» **TASK DESCRIPTION**:
From the entries below, output the line with "From S2P Require Import PathDiagnostics" and each following line up to and including the line with "unfold word. rewrite", exactly as written.

» **RECORDS SUPPLIED**:
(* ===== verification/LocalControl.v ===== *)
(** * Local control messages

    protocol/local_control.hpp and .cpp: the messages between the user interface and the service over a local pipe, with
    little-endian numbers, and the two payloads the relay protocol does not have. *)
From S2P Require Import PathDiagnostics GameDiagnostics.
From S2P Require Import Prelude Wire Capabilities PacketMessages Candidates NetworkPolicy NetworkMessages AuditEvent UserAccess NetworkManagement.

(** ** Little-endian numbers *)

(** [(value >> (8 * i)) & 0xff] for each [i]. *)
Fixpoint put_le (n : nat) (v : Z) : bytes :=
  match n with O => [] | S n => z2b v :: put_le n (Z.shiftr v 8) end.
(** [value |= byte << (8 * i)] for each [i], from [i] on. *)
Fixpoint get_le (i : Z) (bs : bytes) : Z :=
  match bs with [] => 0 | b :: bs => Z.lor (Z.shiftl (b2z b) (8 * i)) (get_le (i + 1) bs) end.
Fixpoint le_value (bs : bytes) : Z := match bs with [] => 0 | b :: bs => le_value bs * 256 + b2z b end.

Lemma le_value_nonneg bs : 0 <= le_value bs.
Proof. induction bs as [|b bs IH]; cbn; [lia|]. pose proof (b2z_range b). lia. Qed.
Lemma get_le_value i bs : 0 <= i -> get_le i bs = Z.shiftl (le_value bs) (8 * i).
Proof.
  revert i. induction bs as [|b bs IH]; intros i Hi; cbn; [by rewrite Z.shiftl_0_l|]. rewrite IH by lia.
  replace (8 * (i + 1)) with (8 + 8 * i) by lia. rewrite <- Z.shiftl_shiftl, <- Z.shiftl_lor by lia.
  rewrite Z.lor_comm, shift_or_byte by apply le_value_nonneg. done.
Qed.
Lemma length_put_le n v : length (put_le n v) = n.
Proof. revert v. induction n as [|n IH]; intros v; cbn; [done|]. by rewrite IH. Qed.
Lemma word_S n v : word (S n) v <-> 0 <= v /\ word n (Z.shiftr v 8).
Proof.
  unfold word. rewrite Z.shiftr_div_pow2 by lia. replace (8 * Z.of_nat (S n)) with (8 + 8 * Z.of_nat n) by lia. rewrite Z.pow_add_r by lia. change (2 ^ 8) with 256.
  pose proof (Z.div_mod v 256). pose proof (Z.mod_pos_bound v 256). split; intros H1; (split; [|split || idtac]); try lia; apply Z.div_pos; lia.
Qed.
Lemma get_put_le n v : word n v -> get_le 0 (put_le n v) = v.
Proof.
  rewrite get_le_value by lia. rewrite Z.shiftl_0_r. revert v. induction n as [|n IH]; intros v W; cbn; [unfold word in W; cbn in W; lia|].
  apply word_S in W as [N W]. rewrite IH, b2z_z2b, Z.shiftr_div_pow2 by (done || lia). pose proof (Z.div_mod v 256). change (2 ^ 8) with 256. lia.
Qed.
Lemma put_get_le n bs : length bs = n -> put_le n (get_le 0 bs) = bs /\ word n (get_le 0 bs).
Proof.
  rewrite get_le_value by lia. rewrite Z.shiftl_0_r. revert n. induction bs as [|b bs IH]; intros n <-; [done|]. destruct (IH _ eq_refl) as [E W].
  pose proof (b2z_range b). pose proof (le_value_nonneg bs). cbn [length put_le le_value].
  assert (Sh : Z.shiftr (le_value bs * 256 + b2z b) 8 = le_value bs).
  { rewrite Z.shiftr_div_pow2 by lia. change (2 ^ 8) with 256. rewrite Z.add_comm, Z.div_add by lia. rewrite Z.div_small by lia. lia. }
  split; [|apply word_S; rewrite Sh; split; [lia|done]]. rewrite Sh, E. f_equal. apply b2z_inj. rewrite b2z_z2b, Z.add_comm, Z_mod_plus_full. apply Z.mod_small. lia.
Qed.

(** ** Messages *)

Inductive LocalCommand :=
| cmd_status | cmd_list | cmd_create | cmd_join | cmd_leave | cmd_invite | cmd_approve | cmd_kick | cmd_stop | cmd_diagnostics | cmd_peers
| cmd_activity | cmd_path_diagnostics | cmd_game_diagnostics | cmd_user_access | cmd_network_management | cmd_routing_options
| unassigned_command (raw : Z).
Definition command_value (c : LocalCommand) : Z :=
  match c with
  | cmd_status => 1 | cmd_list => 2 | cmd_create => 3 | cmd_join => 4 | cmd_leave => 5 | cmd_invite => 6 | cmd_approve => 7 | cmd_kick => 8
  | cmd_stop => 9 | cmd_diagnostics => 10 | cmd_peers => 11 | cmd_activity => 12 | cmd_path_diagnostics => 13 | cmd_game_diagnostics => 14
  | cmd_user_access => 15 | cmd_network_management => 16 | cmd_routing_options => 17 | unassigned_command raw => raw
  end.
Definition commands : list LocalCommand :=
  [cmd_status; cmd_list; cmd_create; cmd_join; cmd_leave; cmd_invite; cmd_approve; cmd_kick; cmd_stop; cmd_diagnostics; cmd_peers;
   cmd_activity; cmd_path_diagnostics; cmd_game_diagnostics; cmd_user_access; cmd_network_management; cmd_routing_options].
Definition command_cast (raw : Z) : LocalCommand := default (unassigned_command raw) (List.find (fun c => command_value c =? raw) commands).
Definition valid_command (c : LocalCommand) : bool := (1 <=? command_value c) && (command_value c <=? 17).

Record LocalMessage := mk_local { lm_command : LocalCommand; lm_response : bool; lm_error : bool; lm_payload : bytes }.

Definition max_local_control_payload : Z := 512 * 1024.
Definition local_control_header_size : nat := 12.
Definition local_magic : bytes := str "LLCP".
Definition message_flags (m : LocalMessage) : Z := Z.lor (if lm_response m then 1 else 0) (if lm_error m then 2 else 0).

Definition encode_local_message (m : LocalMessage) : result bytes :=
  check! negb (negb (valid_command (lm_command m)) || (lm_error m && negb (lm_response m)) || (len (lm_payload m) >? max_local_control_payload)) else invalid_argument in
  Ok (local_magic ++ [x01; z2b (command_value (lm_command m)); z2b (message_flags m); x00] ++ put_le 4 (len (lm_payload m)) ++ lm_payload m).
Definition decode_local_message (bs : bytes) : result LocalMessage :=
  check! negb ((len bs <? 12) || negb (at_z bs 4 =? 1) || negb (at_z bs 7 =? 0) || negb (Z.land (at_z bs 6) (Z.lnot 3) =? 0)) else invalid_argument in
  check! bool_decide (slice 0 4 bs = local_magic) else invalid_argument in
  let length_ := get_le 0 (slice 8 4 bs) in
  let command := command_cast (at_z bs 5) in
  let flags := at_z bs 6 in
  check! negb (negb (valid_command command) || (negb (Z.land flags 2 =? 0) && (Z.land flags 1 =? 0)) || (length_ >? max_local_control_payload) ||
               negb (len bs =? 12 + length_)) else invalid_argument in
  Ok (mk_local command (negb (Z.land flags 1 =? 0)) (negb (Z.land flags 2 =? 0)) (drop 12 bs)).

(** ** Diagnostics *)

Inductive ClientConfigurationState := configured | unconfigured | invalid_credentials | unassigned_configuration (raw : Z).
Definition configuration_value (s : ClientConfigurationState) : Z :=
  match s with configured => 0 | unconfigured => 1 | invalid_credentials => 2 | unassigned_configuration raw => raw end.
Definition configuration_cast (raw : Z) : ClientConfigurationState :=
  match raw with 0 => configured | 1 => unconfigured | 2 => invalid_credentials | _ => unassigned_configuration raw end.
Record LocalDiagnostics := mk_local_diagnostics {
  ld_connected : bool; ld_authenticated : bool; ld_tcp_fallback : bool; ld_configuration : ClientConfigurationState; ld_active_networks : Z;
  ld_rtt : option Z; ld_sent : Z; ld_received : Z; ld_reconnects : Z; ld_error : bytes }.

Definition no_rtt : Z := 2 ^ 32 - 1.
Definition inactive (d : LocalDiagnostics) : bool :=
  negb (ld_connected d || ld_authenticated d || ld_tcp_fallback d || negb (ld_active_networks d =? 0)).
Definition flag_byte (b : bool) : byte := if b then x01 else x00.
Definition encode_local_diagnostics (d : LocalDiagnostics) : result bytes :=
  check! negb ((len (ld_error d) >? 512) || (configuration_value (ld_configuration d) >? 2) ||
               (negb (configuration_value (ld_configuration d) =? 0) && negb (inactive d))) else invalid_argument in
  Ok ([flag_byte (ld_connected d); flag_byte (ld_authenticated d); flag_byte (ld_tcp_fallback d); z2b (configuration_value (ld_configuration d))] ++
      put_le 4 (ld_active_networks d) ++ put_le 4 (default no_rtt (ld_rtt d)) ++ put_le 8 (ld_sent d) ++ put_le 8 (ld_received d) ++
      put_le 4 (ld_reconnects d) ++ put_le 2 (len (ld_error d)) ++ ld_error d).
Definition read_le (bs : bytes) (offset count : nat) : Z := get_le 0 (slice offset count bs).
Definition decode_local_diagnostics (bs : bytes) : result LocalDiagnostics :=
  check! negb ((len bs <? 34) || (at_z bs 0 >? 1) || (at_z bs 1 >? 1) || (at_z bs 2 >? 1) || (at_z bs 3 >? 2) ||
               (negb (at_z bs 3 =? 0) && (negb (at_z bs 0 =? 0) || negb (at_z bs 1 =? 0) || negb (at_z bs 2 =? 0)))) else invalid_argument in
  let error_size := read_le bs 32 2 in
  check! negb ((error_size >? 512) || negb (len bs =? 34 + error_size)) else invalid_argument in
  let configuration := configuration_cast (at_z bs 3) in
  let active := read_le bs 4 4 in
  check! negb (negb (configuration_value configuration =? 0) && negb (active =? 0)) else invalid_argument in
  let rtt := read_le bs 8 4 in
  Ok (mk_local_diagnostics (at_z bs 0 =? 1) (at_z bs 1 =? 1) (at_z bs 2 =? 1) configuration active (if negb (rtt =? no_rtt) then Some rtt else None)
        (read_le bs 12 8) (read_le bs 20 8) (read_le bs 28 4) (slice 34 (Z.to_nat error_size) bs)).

==

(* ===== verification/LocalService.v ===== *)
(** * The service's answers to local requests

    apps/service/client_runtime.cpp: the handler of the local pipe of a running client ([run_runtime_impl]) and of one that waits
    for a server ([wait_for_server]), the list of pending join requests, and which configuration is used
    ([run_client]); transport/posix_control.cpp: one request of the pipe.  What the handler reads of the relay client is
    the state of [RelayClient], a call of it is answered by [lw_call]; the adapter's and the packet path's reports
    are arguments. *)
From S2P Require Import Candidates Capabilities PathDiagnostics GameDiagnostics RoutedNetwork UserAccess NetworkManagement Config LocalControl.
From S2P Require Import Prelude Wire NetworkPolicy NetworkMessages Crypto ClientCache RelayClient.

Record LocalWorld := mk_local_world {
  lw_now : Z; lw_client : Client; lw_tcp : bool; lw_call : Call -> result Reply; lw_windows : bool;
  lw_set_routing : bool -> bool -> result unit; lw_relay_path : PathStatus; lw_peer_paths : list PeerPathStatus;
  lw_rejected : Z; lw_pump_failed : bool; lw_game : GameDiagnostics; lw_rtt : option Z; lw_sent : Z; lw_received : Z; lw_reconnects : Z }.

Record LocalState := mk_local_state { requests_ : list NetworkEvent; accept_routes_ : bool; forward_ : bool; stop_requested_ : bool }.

» **EXPECTED ANSWER**:
From S2P Require Import PathDiagnostics GameDiagnostics.
From S2P Require Import Prelude Wire Capabilities PacketMessages Candidates NetworkPolicy NetworkMessages AuditEvent UserAccess NetworkManagement.

(** ** Little-endian numbers *)

(** [(value >> (8 * i)) & 0xff] for each [i]. *)
Fixpoint put_le (n : nat) (v : Z) : bytes :=
  match n with O => [] | S n => z2b v :: put_le n (Z.shiftr v 8) end.
(** [value |= byte << (8 * i)] for each [i], from [i] on. *)
Fixpoint get_le (i : Z) (bs : bytes) : Z :=
  match bs with [] => 0 | b :: bs => Z.lor (Z.shiftl (b2z b) (8 * i)) (get_le (i + 1) bs) end.
Fixpoint le_value (bs : bytes) : Z := match bs with [] => 0 | b :: bs => le_value bs * 256 + b2z b end.

Lemma le_value_nonneg bs : 0 <= le_value bs.
Proof. induction bs as [|b bs IH]; cbn; [lia|]. pose proof (b2z_range b). lia. Qed.
Lemma get_le_value i bs : 0 <= i -> get_le i bs = Z.shiftl (le_value bs) (8 * i).
Proof.
  revert i. induction bs as [|b bs IH]; intros i Hi; cbn; [by rewrite Z.shiftl_0_l|]. rewrite IH by lia.
  replace (8 * (i + 1)) with (8 + 8 * i) by lia. rewrite <- Z.shiftl_shiftl, <- Z.shiftl_lor by lia.
  rewrite Z.lor_comm, shift_or_byte by apply le_value_nonneg. done.
Qed.
Lemma length_put_le n v : length (put_le n v) = n.
Proof. revert v. induction n as [|n IH]; intros v; cbn; [done|]. by rewrite IH. Qed.
Lemma word_S n v : word (S n) v <-> 0 <= v /\ word n (Z.shiftr v 8).
Proof.
  unfold word. rewrite Z.shiftr_div_pow2 by lia. replace (8 * Z.of_nat (S n)) with (8 + 8 * Z.of_nat n) by lia. rewrite Z.pow_add_r by lia. change (2 ^ 8) with 256.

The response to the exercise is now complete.